From 1961 to 1965, Koenig taught at the Gaudeamus Foundation in Bilthoven, and from 1962 to 1964 at the Hochschule für Musik Köln. In 1964 he moved to the Netherlands, where he taught at Utrecht University and was, until 1986, director and later chairman of the electronic music studio (later the Institute of Sonology). There he developed his computer composition programs Project 1 (1964) and Project 2 (1966), designed to formalise the composition of musical structure-variants. Both programs had a significant impact on the development of algorithmic composition systems.

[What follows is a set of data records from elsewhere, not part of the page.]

(** No event of the run has a larger corrected value than the one before. *)
Definition non_increasing (o : Z) (run : list raw_event) : Prop :=
  forall i a b, run !! i = Some a -> run !! S i = Some b ->
                (corrected o b <= corrected o a)%Q.


(** ** Example inputs *)

(** A log of two events at one place whose second value is the smaller one. *)
Definition falling_log : list raw_event :=
  [RawEvent 7 5242880 "f" "a.py"; RawEvent 7 3145728 "f" "a.py"].

Definition falling_tracker : tracker := Tracker ∅ falling_log None [] (Some 0).


(** ** The heap census *)

(** The count of a type in a snapshot, as [_get_obj_count_difference] takes
    it: frames left out, duplicates removed. *)
Definition census (objects : list pyobject) : counter :=
  _get_object_count_by_type (_process_in_memory_objects objects).

(** What C3 asks of the difference: the signed elementwise subtraction. *)
Definition signed_difference (objs1 objs2 : list pyobject) : Prop :=
  forall t, counter_get (_get_obj_count_difference objs1 objs2) t
            = counter_get (census objs1) t - counter_get (census objs2) t.

(** Snapshots of a run whose target released three lists it had found. *)
Definition lists_released_before : list pyobject :=
  [PyObject 1 list_type; PyObject 2 list_type; PyObject 3 list_type;
   PyObject 4 dict_type].

Definition lists_released_after : list pyobject :=
  [PyObject 4 dict_type; PyObject 10 list_type; PyObject 11 list_type;
   PyObject 12 tracker_type; PyObject 13 deque_type; PyObject 14 set_type;
   PyObject 15 dict_type; PyObject 16 dict_type].

(** ** Display formatting *)

Definition nonzero (e : pytype * Z) : bool := negb (snd e =? 0).

Definition has_count (k : Z) {A : Type} (e : A * Z) : bool := snd e =? k.

(** The formatted entry [ne] shows the census entry [e]. *)
Definition renders (e : pytype * Z) (ne : string * Z) : Prop :=
  type_display_name (fst e) = Ok (fst ne) /\ snd ne = snd e.

(** [repr] of the type contains a match of the pattern. *)
Definition repr_matches (t : pytype) : Prop := is_Some (first_match (ty_repr t)).

(** Descending by count. *)
Definition count_ge (a b : string * Z) : Prop := snd b <= snd a.

(** The number of captured groups of a pattern. *)
Fixpoint groups_of (p : list re_item) : nat :=
  match p with
  | [] => 0
  | Lit _ :: p' => groups_of p'
  | PlusGroup _ :: p' => S (groups_of p')
  end.

(** A type whose metaclass prints it in its own way. *)
Definition odd_type : pytype := PyType 40 "Shape[circle]".

(** A run of a function that keeps three instances of [odd_type]. *)
Definition initial_world : world := World None [] [] 52428800 41943040.

Definition keeper_code : code := Code 1 "keep" "shapes.py" [].

Definition keeper_target : program :=
  Program [Line keeper_code 2; Rss 53477376; Line keeper_code 3] None.

Definition keeper_after : list pyobject :=
  [PyObject 20 odd_type; PyObject 21 odd_type; PyObject 22 odd_type;
   PyObject 10 list_type; PyObject 11 list_type;
   PyObject 12 tracker_type; PyObject 13 deque_type; PyObject 14 set_type;
   PyObject 15 dict_type; PyObject 16 dict_type].

(** A function that empties a registry of three lists and keeps nothing. *)
Definition releaser_code : code := Code 2 "release" "registry.py" [].

Definition releaser_target : program :=
  Program [Line releaser_code 5; Rss 52420000; Line releaser_code 6] None.

(** A tracker after a run that logged two lines. *)
Definition logged_tracker : tracker :=
  Tracker ∅ [RawEvent 1 52428800 "<module>" "a.py"; RawEvent 2 53477376 "<module>" "a.py"]
    None [] (Some 10485760).

(** ** Tracer scopes *)

(** The hook that the tracker [prof] took down at its creation. *)
Definition original_of (prof : nat) (w : world) : option (option tracefn) :=
  _original_trace_function <$> (trackers w !! prof).

(** The body of a scope does not assign [_original_trace_function]. *)
Definition keeps_original {A : Type} (body : nat -> world -> pyresult A * world) : Prop :=
  forall prof w, original_of prof (snd (body prof w)) = original_of prof w.

(** The hook of a tracker is installed. *)
Definition scope_active (w : world) : Prop :=
  exists tid, sys_trace w = Some (TrackerTrace tid) /\ (tid < length (trackers w))%nat.

(** What C6 asks of an entry into a scope from [w]: a failure, and the
    state left as it was. *)
Definition rejected {A : Type} (out : pyresult A * world) (w : world) : Prop :=
  (exists e, fst out = Raise e) /\ snd out = w.

(** The target cannot be loaded or compiled, and fails with [e]. *)
Definition load_failure (o : run_object) (e : exn) : Prop :=
  match o with
  | PackagePath pkg_code _ => pkg_code = Raise e
  | PackageInNamespace pkg_code _ => pkg_code = Raise e
  | ModuleFile opened compiled _ =>
      opened = Some e \/ (opened = None /\ compiled = Raise e)
  | FunctionObject _ _ => False
  end.

(** What C8 asks of such a run: the failure, and no tracker state touched. *)
Definition fails_fast (o : run_object) (e : exn) (w : world) : Prop :=
  run_dispatcher o w = (Raise e, w).

(** A process in which the tracker of a first profiling run is active. *)
Definition outer_active_world : world :=
  let '(prof, w) := __init__ initial_world in
  compute_mem_overhead prof (tracker_add_code prof keeper_code (__enter__ prof w)).

(** A target that raises after its first line. *)
Definition failing_target : program :=
  Program [Line keeper_code 2] (Some (OtherError "ValueError")).

(** A target that calls [sys.exit()] after two lines. *)
Definition exiting_target : program :=
  Program [Line keeper_code 2; Rss 53477376; Line keeper_code 3] (Some SystemExit).

(** A log of two events at one place whose second value is the larger one. *)
Definition rising_log : list raw_event :=
  [RawEvent 7 3145728 "f" "a.py"; RawEvent 7 5242880 "f" "a.py"].

(** * Notions for the further properties *)

(** ** Snapshots *)

Definition ids_of (objects : list pyobject) : list N := map obj_id objects.

(** How many objects of a snapshot have the type [t]. *)
Definition count_type (t : pytype) (objects : list pyobject) : nat :=
  length (List.filter (fun obj => bool_decide (obj_type obj = t)) objects).

(** How many times [t] occurs in a list of types. *)
Definition occurrences (t : pytype) (elems : list pytype) : nat :=
  length (List.filter (fun t' => bool_decide (t' = t)) elems).

(** The sum of the counts of a counter. *)
Definition counter_total (c : counter) : Z := fold_right Z.add 0 (map snd c).

(** The objects after the first whose [id] is not that of [obj]. *)
Definition others_than (obj : pyobject) (objects : list pyobject) : list pyobject :=
  List.filter (fun x => negb (N.eqb (obj_id x) (obj_id obj))) objects.

(** ** Code objects *)

(** A code object and all the code objects nested in it. *)
Fixpoint subcodes (c : code) : list code :=
  match c with
  | Code _ _ _ consts => c :: flat_map subcodes consts
  end.

Fixpoint code_size (c : code) : nat :=
  match c with
  | Code _ _ _ consts => S (fold_right (fun sub n => (code_size sub + n)%nat) 0%nat consts)
  end.

(** Code objects are members of [_all_code] by value: inside [c], two code
    objects with one identity are the same code object. *)
Definition consistent (c : code) : Prop :=
  forall n m, n ∈ subcodes c -> m ∈ subcodes c -> co_id n = co_id m -> n = m.
(** * Taekwondo technique analysis and training-load risk engine

    A shallow embedding of the decision logic of

    - [src/injury_prevention_system/config.py] (module [Config]),
    - [src/injury_prevention_system/acwr_calculator.py] (module [Acwr]),
    - the [TaekwondoAnalyzer] class of [src/app.py] (module [App]),

    followed by the properties proved about it.

    Numbers.  Python [int]s are [Z].  Python [float]s are modelled as exact
    rationals [Q]: a decimal literal such as [0.8] denotes [8 # 10], and
    arithmetic is exact.  Equality on floats is [Qeq] ([==]).

    Where exact rationals and binary floats part ways.  An exact sum does
    not depend on the order of its summands, and exact rounding decides a
    decimal tie by the decimal digits; a sum of binary floats can depend
    on the order when the summands are not whole numbers, and [round]
    sees the binary value, which lies on one side of a decimal tie.  The
    properties below are of a kind both satisfy (comparisons with the
    thresholds, bounds, monotonicity, counts), or are stated for inputs
    on which the two agree: whole-number loads, and scores that are
    multiples of 0.5. *)

From Stdlib Require Import ZArith QArith Qround Qabs Qminmax Lqa Lia List Ascii.
From stdpp Require Import gmap strings list pretty sorting.
Import ListNotations.
Open Scope Z_scope.

(** ** Python numerics *)

Module Py.

(** Comparison of floats, as booleans. *)
Definition Qleb (a b : Q) : bool := Qle_bool a b.
Definition Qltb (a b : Q) : bool := negb (Qle_bool b a).
Definition Qeqb (a b : Q) : bool := Qeq_bool a b.
(** For a plain log directory the daily file is, literally,
    [<logDirectory>/<YYYY>/<YYYY>-<MM>/<YYYY>-<MM>-<DD>.log]. *)
Lemma daily_file_plain (absolute : bool) (segs : list string)
      (year month day : Z) :
  segs <> [] ->
  forallb plain_segment segs = true ->
  let YYYY := JS.Number_toString year in
  let MM := JS.padStart 2 "0"%char (JS.Number_toString month) in
  let DD := JS.padStart 2 "0"%char (JS.Number_toString day) in
  NodePath.join
    [NodePath.join [plain_path absolute segs; YYYY ++ "/" ++ YYYY ++ "-" ++ MM];
     YYYY ++ "-" ++ MM ++ "-" ++ DD ++ ".log"]
  = plain_path absolute segs ++ "/" ++ YYYY ++ "/" ++ YYYY ++ "-" ++ MM
    ++ "/" ++ YYYY ++ "-" ++ MM ++ "-" ++ DD ++ ".log".
Proof.
  intros Hne Hsegs YYYY MM DD.
  assert (HY : decimal YYYY) by apply Number_toString_decimal.
  assert (HM : decimal MM) by apply padStart_decimal, Number_toString_decimal.
  assert (HD : decimal DD) by apply padStart_decimal, Number_toString_decimal.
  assert (HYM : decimal (YYYY ++ "-" ++ MM)) by now apply dash_decimal.
  assert (HYMD : decimal (YYYY ++ "-" ++ MM ++ "-" ++ DD)).
  { rewrite <- (append_assoc YYYY "-" (MM ++ "-" ++ DD)).
    rewrite <- (append_assoc (YYYY ++ "-") MM ("-" ++ DD)).
    rewrite (append_assoc YYYY "-" MM). now apply dash_decimal. }
  assert (Hfile : plain_segment (YYYY ++ "-" ++ MM ++ "-" ++ DD ++ ".log") = true).
  { replace (YYYY ++ "-" ++ MM ++ "-" ++ DD ++ ".log")
      with ((YYYY ++ "-" ++ MM ++ "-" ++ DD) ++ ".log")
      by now rewrite !append_assoc.
    now apply decimal_log_plain. }
  destruct (join_plain absolute segs [YYYY; YYYY ++ "-" ++ MM])
    as [Hjoin Hlit]; try assumption; try discriminate.
  { cbn [forallb]. now rewrite !decimal_plain. }
  change (NodePath.concat_with "/" [YYYY; YYYY ++ "-" ++ MM])
    with (YYYY ++ "/" ++ YYYY ++ "-" ++ MM) in Hjoin, Hlit.
  rewrite Hjoin.
  destruct (join_plain absolute (segs ++ [YYYY; YYYY ++ "-" ++ MM])
              [YYYY ++ "-" ++ MM ++ "-" ++ DD ++ ".log"])
    as [Hjoin' Hlit']; try discriminate.
  { destruct segs; [congruence | discriminate]. }
  { rewrite forallb_app, Hsegs. cbn [forallb]. now rewrite !decimal_plain. }
  { cbn [forallb]. now rewrite Hfile. }
  cbn [NodePath.concat_with] in Hjoin', Hlit'.
  rewrite Hjoin', Hlit', Hlit. now rewrite !append_assoc.
Qed.

(** ** The log pipeline *)

(** C1 fails on the code.  At ERROR and FATAL an admitted call, after its
    [console.log], builds the file line with [messages.join(' ')], and
    [join] throws on a fragment that has no conversion to a string (a
    symbol, an object without [toString]): the call prints its block and
    then raises what the conversion raised, where the claim has it return
    the logger.  [console.log] itself printed the fragment, and the same
    call at any other level returns. *)
Theorem C1_unconvertible_fragment_raises (host : Host) (w : World)
        (this : ref) (self : Instance) (e : Entry) (L g : Level)
        (call : ref -> list JS.Value -> M ref) (messages : list JS.Value)
        (err : Exn) :
  heap w !! this = Some self ->
  globalLogLevel w = key g ->
  invoke host e L = Some call ->
  rank g <= rank L ->
  reaches_sink L = true ->
  JS.join " " messages = JS.Abrupt err ->
  exists w' color bgColor,
    call this messages w = Throws err w'
    /\ console w'
       = (console w ++
          [severity_head L color bgColor
             (toISOString (clock host (clockReads w)))
             (resolve_caller host (stack host (stackCaptures w)))
             (prefix self)
           ++ fragments e self messages ++ [JS.Str JS.LF]])%list.
Proof.
  intros Hthis Hg Hcall Hrank Hsink Hjoin.
  destruct (invoke_spec host e L call this self messages w Hcall Hthis)
    as (color & bgColor & ->).
  assert (Hfrag : JS.join " " (fragments e self messages) = JS.Abrupt err).
  { destruct e; cbn [fragments]; [now apply join_app_abrupt | exact Hjoin]. }
  rewrite (__log_admitted host this self)
    by (try assumption; rewrite Hg, js_lt_key; now apply Z.ltb_ge).
  rewrite to_file_key, Hfrag. cbv zeta.
  destruct L; try discriminate Hsink;
    eexists _, color, bgColor; (split; [reflexivity|]);
    cbn [console set_console]; rewrite console_block_head;
    now rewrite block_head_severity.
Qed.

Lemma C1_unconvertible_fragment_raises_witness :
  exists w' color bgColor,
    error Demo.host 0%nat [JS.Str "boom"; JS.Symbol "s"] (Demo.world None)
    = Throws (TypeError "Cannot convert a Symbol value to a string") w'
    /\ console w'
       = [ [ JS.Str (bgColor ++ color ++ JS.LF ++ "2024-03-07T08:26:40.000Z |");
             JS.Str "     ERROR";
             JS.Str (JS.LF ++ "|---");
             JS.Str "src/main.js:10";
             JS.Str (JS.LF ++ "|---");
             JS.Str "run";
             JS.Str "";
             JS.Str (JS.LF ++ LoggerColors.Reset ++ LoggerColors.Reset);
             JS.Str "boom"; JS.Symbol "s"; JS.Str JS.LF ] ].
Proof.
  exact (C1_unconvertible_fragment_raises Demo.host (Demo.world None) 0%nat
           (Demo.logger None) Shortcut ERROR INFO (error Demo.host)
           [JS.Str "boom"; JS.Symbol "s"]
           (TypeError "Cannot convert a Symbol value to a string")
           eq_refl eq_refl eq_refl ltac:(discriminate) eq_refl eq_refl).
Defined.

(** C2 fails on the code, by the same defect.  An admitted ERROR or FATAL
    call with a fragment that [join] cannot convert raises before
    [__logToFile] is reached: with file logging enabled it writes no
    file and creates no directory, where the claim has every admitted
    ERROR and FATAL call produce a file-sink write. *)
Theorem C2_unconvertible_fragment_not_written (host : Host) (w : World)
        (this : ref) (self : Instance) (e : Entry) (L g : Level)
        (call : ref -> list JS.Value -> M ref) (messages : list JS.Value)
        (err : Exn) :
  heap w !! this = Some self ->
  globalLogLevel w = key g ->
  invoke host e L = Some call ->
  rank g <= rank L ->
  reaches_sink L = true ->
  enableFileLogging w = true ->
  JS.join " " messages = JS.Abrupt err ->
  let outcome := call this messages w in
  files (world_of outcome) = files w
  /\ dirs (world_of outcome) = dirs w
  /\ List.length (console (world_of outcome)) = S (List.length (console w))
  /\ forall a w', outcome <> Returns a w'.
Proof.
  intros Hthis Hg Hcall Hrank Hsink _ Hjoin. cbv zeta.
  destruct (invoke_spec host e L call this self messages w Hcall Hthis)
    as (color & bgColor & ->).
  assert (Hfrag : JS.join " " (fragments e self messages) = JS.Abrupt err).
  { destruct e; cbn [fragments]; [now apply join_app_abrupt | exact Hjoin]. }
  rewrite (__log_admitted host this self)
    by (try assumption; rewrite Hg, js_lt_key; now apply Z.ltb_ge).
  rewrite to_file_key, Hfrag. cbv zeta.
  destruct L; try discriminate Hsink; cbn [world_of files dirs console
    set_console set_stackCaptures set_clockReads];
    (split; [reflexivity|]); (split; [reflexivity|]);
    (split; [rewrite length_app; cbn [List.length]; lia | discriminate]).
Qed.
(** * generate-script.py: the synthetic employee CSV generator

    A shallow embedding of [examples/grep-server/generate-script.py].  The
    script opens [demo-data/large-records.csv], creates a [csv.writer] on it,
    writes a header row and then, for [i] in [range(100000)], draws a first
    name, a last name, an age, a salary and a department from the [random]
    module and writes one row.

    The Python runtime pieces the script calls are modelled alongside it:
    - [str] values are [string]s over ASCII, [int] values are [Z];
    - the [random] module is an entropy tape read through a cursor;
    - the file object and the [with] statement are a small state-and-error
      monad in which opening, writing and closing may fail with [OSError];
      the file object is buffered: bytes handed to [write] reach the disk
      later, in order, at moments the script does not control;
    - [csv.writer] is the default (excel) dialect: comma delimiter, double
      quote as quote character, minimal quoting, CR LF line terminator. *)

From Stdlib Require Import String Ascii List Bool Arith ZArith NArith Lia.
From Stdlib Require Import Decimal DecimalString.
From Stdlib Require DecimalZ.
Import ListNotations.

Local Open Scope string_scope.

(** ** Characters and strings *)

Definition LF : ascii := "010"%char.
Definition CR : ascii := "013"%char.
Definition comma : ascii := ","%char.
Definition dquote : ascii := "034"%char.
Definition dot : ascii := "."%char.
Definition space : ascii := " "%char.
Definition at_sign : ascii := "@"%char.

Definition CRLF : string := String CR (String LF EmptyString).

Definition is_digit (c : ascii) : bool :=
  let n := N_of_ascii c in ((48 <=? n) && (n <=? 57))%N.

Definition is_upper (c : ascii) : bool :=
  let n := N_of_ascii c in ((65 <=? n) && (n <=? 90))%N.

(** [str.lower] on ASCII text: [A]..[Z] move to [a]..[z], the rest stays. *)
Definition lower_char (c : ascii) : ascii :=
  if is_upper c then ascii_of_N (N_of_ascii c + 32) else c.

Fixpoint lower (s : string) : string :=
  match s with
  | EmptyString => EmptyString
  | String c s' => String (lower_char c) (lower s')
  end.

(** [str(i)] for an [int]: decimal digits, a leading minus sign when
    negative, no leading zeros. *)
Definition str_int (z : Z) : string :=
  NilEmpty.string_of_int (Z.to_int z).

(** [all p s]: every character of [s] satisfies [p]. *)
Fixpoint all (p : ascii -> bool) (s : string) : bool :=
  match s with
  | EmptyString => true
  | String c s' => p c && all p s'
  end.

(** [s.count(c)] for a one-character [c]. *)
Fixpoint count (c : ascii) (s : string) : nat :=
  match s with
  | EmptyString => 0
  | String d s' => (if Ascii.eqb d c then 1 else 0) + count c s'
  end.

(** [s.endswith(suffix)]. *)
Definition endswith (s suffix : string) : bool :=
  let n := String.length s in
  let m := String.length suffix in
  Nat.leb m n && String.eqb (substring (n - m) m s) suffix.

(** [s.split(sep)] for a one-character separator: always at least one
    piece; [cur] is the piece being read. *)
Fixpoint split_from (sep : ascii) (cur s : string) : list string :=
  match s with
  | EmptyString => [cur]
  | String c s' =>
      if Ascii.eqb c sep then cur :: split_from sep EmptyString s'
      else split_from sep (cur ++ String c EmptyString) s'
  end.

Definition split (sep : ascii) (s : string) : list string :=
  split_from sep EmptyString s.

(** The lines of a text under the universal-newline convention: a line ends
    at LF, at CR, or at the pair CR LF; the terminator is not part of the
    line, and text after the last terminator is a last line when not empty. *)
Fixpoint lines_from (cur s : string) : list string :=
  match s with
  | EmptyString =>
      match cur with EmptyString => [] | _ => [cur] end
  | String c s' =>
      if Ascii.eqb c LF then cur :: lines_from EmptyString s'
      else if Ascii.eqb c CR then
        match s' with
        | String c' s'' =>
            if Ascii.eqb c' LF then cur :: lines_from EmptyString s''
            else cur :: lines_from EmptyString s'
        | EmptyString => cur :: lines_from EmptyString s'
        end
      else lines_from (cur ++ String c EmptyString) s'
  end.

Definition splitlines (s : string) : list string :=
  lines_from EmptyString s.

(** The first [m] characters of a text, and what follows them. *)
Fixpoint take (m : nat) (s : string) : string :=
  match m, s with
  | S m', String c s' => String c (take m' s')
  | _, _ => EmptyString
  end.

Fixpoint drop (m : nat) (s : string) : string :=
  match m, s with
  | S m', String _ s' => drop m' s'
  | _, _ => s
  end.

(** ** The [csv] writer, default dialect *)

(** A cell handed to [writerow]: the script passes [str] and [int] values. *)
Inductive cell : Type :=
| CStr (s : string)
| CInt (z : Z).

(** The text of a cell before quoting: a [str] as it is, anything else
    through [str()]. *)
Definition cell_text (c : cell) : string :=
  match c with
  | CStr s => s
  | CInt z => str_int z
  end.

(** Minimal quoting: a field is quoted when it holds the delimiter, the
    quote character, or a CR or LF. *)
Definition special (c : ascii) : bool :=
  Ascii.eqb c comma || Ascii.eqb c dquote || Ascii.eqb c CR || Ascii.eqb c LF.

Fixpoint has (p : ascii -> bool) (s : string) : bool :=
  match s with
  | EmptyString => false
  | String c s' => p c || has p s'
  end.

(** Inside a quoted field the quote character is doubled. *)
Fixpoint double_quotes (s : string) : string :=
  match s with
  | EmptyString => EmptyString
  | String c s' =>
      if Ascii.eqb c dquote then String dquote (String dquote (double_quotes s'))
      else String c (double_quotes s')
  end.

Definition quoted (s : string) : string :=
  String dquote (double_quotes s ++ String dquote EmptyString).

Definition format_field (s : string) : string :=
  if has special s then quoted s else s.

(** The plain join of field texts with the delimiter. *)
Fixpoint join (sep : ascii) (fields : list string) : string :=
  match fields with
  | [] => EmptyString
  | [f] => f
  | f :: rest => f ++ String sep (join sep rest)
  end.

(** One record: the formatted fields joined by commas; a record made of a
    single empty field is written quoted; the line terminator follows. *)
Definition format_record (row : list cell) : string :=
  let texts := map cell_text row in
  match texts with
  | [EmptyString] => quoted EmptyString
  | _ => join comma (map format_field texts)
  end.

Definition format_row (row : list cell) : string :=
  format_record row ++ CRLF.
Lemma pow2_mult (a b : Z) : 2 ^ a * 2 ^ b == 2 ^ (a + b).
Proof. rewrite Qpower_plus by discriminate. reflexivity. Qed.

Lemma ilog2_mono (x y : Q) : 0 < x -> x <= y -> (Py.ilog2 x <= Py.ilog2 y)%Z.
Proof.
  intros Px Hxy.
  destruct (ilog2_spec x) as [Lx _]; [lra|].
  destruct (ilog2_spec y) as [_ Uy]; [lra|].
  rewrite Qabs_pos in Lx, Uy by lra.
  assert (H : (Py.ilog2 x < Py.ilog2 y + 1)%Z) by (apply pow2_lt_inv; lra).
  lia.
Qed.

Lemma expo_mono (x y : Q) : 0 < x -> x <= y -> (expo x <= expo y)%Z.
Proof.
  intros Px Hxy. pose proof (ilog2_mono x y Px Hxy). unfold expo. lia.
Qed.

Lemma pos_below_next_binade (x : Q) : 0 < x -> x < 2 ^ (expo x + 1).
Proof.
  intros Px. destruct (ilog2_spec x) as [_ U]; [lra|].
  rewrite Qabs_pos in U by lra.
  apply Qlt_le_trans with (2 ^ (Py.ilog2 x + 1)); [exact U|].
  apply pow2_le. unfold expo. lia.
Qed.

Lemma double_upper (x : Q) : 0 < x -> Py.double x <= 2 ^ (expo x + 1).
Proof.
  intros Px. rewrite double_unfold.
  pose proof (pow2_pos (expo x - 52)) as U.
  pose proof (pos_below_next_binade x Px) as B.
  assert (S : 2 ^ 53 * 2 ^ (expo x - 52) == 2 ^ (expo x + 1)).
  { rewrite pow2_mult. replace (53 + (expo x - 52))%Z with (expo x + 1)%Z by lia.
    reflexivity. }
  set (u := 2 ^ (expo x - 52)) in *.
  assert (K : (Py.rint (x / u) <= 2 ^ 53)%Z).
  { apply rint_upper. apply Qle_shift_div_r; [exact U|].
    change (inject_Z (2 ^ 53)) with (2 ^ 53). lra. }
  rewrite Zle_Qle in K. change (inject_Z (2 ^ 53)) with (2 ^ 53) in K.
  rewrite <- S. apply Qmult_le_compat_r; lra.
Qed.

Lemma double_lower (x : Q) :
  0 < x -> (-1022 <= Py.ilog2 x)%Z -> 2 ^ expo x <= Py.double x.
Proof.
  intros Px Normal. rewrite double_unfold.
  pose proof (pow2_pos (expo x - 52)) as U.
  destruct (ilog2_spec x) as [L _]; [lra|].
  rewrite Qabs_pos in L by lra.
  assert (Ex : expo x = Py.ilog2 x) by (unfold expo; lia).
  rewrite <- Ex in L.
  assert (S : 2 ^ 52 * 2 ^ (expo x - 52) == 2 ^ expo x).
  { rewrite pow2_mult. replace (52 + (expo x - 52))%Z with (expo x) by lia.
    reflexivity. }
  set (u := 2 ^ (expo x - 52)) in *.
  assert (K : (2 ^ 52 <= Py.rint (x / u))%Z).
  { apply rint_lower. apply Qle_shift_div_l; [exact U|].
    change (inject_Z (2 ^ 52)) with (2 ^ 52). lra. }
  rewrite Zle_Qle in K. change (inject_Z (2 ^ 52)) with (2 ^ 52) in K.
  rewrite <- S. apply Qmult_le_compat_r; lra.
Qed.

Lemma double_monotone_pos (x y : Q) :
  0 < x -> x <= y -> Py.double x <= Py.double y.
Proof.
  intros Px Hxy.
  pose proof (expo_mono x y Px Hxy) as He.
  destruct (Z.eq_dec (expo x) (expo y)) as [E | N].
  - rewrite !double_unfold. rewrite <- E.
    pose proof (pow2_pos (expo x - 52)) as U.
    set (u := 2 ^ (expo x - 52)) in *.
    assert (M : (Py.rint (x / u) <= Py.rint (y / u))%Z).
    { apply rint_monotone. apply Qmult_le_compat_r; [exact Hxy|].
      apply Qlt_le_weak. apply Qinv_lt_0_compat. exact U. }
    rewrite Zle_Qle in M. apply Qmult_le_compat_r; lra.
  - assert (Ny : (-1022 <= Py.ilog2 y)%Z) by (unfold expo in *; lia).
    apply Qle_trans with (2 ^ (expo x + 1)); [apply double_upper; exact Px|].
    apply Qle_trans with (2 ^ expo y); [apply pow2_le; lia|].
    apply double_lower; [lra | exact Ny].
Qed.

His sound synthesis program SSP (started 1971) is based on the representation of sound as a sequence of amplitudes in time. It makes use of the methods of aleatoric and groupwise selection of elements employed in Project 1 and Project 2. He continued to produce electronic works (Terminus 2, the Funktionen series). These were followed by the application of his computer programs, resulting in chamber music (Übung for piano, the Segmente series, 3 ASKO Pieces, String Quartet 1987, String Trio) and works for orchestra (Beitrag, Concerti e Corali).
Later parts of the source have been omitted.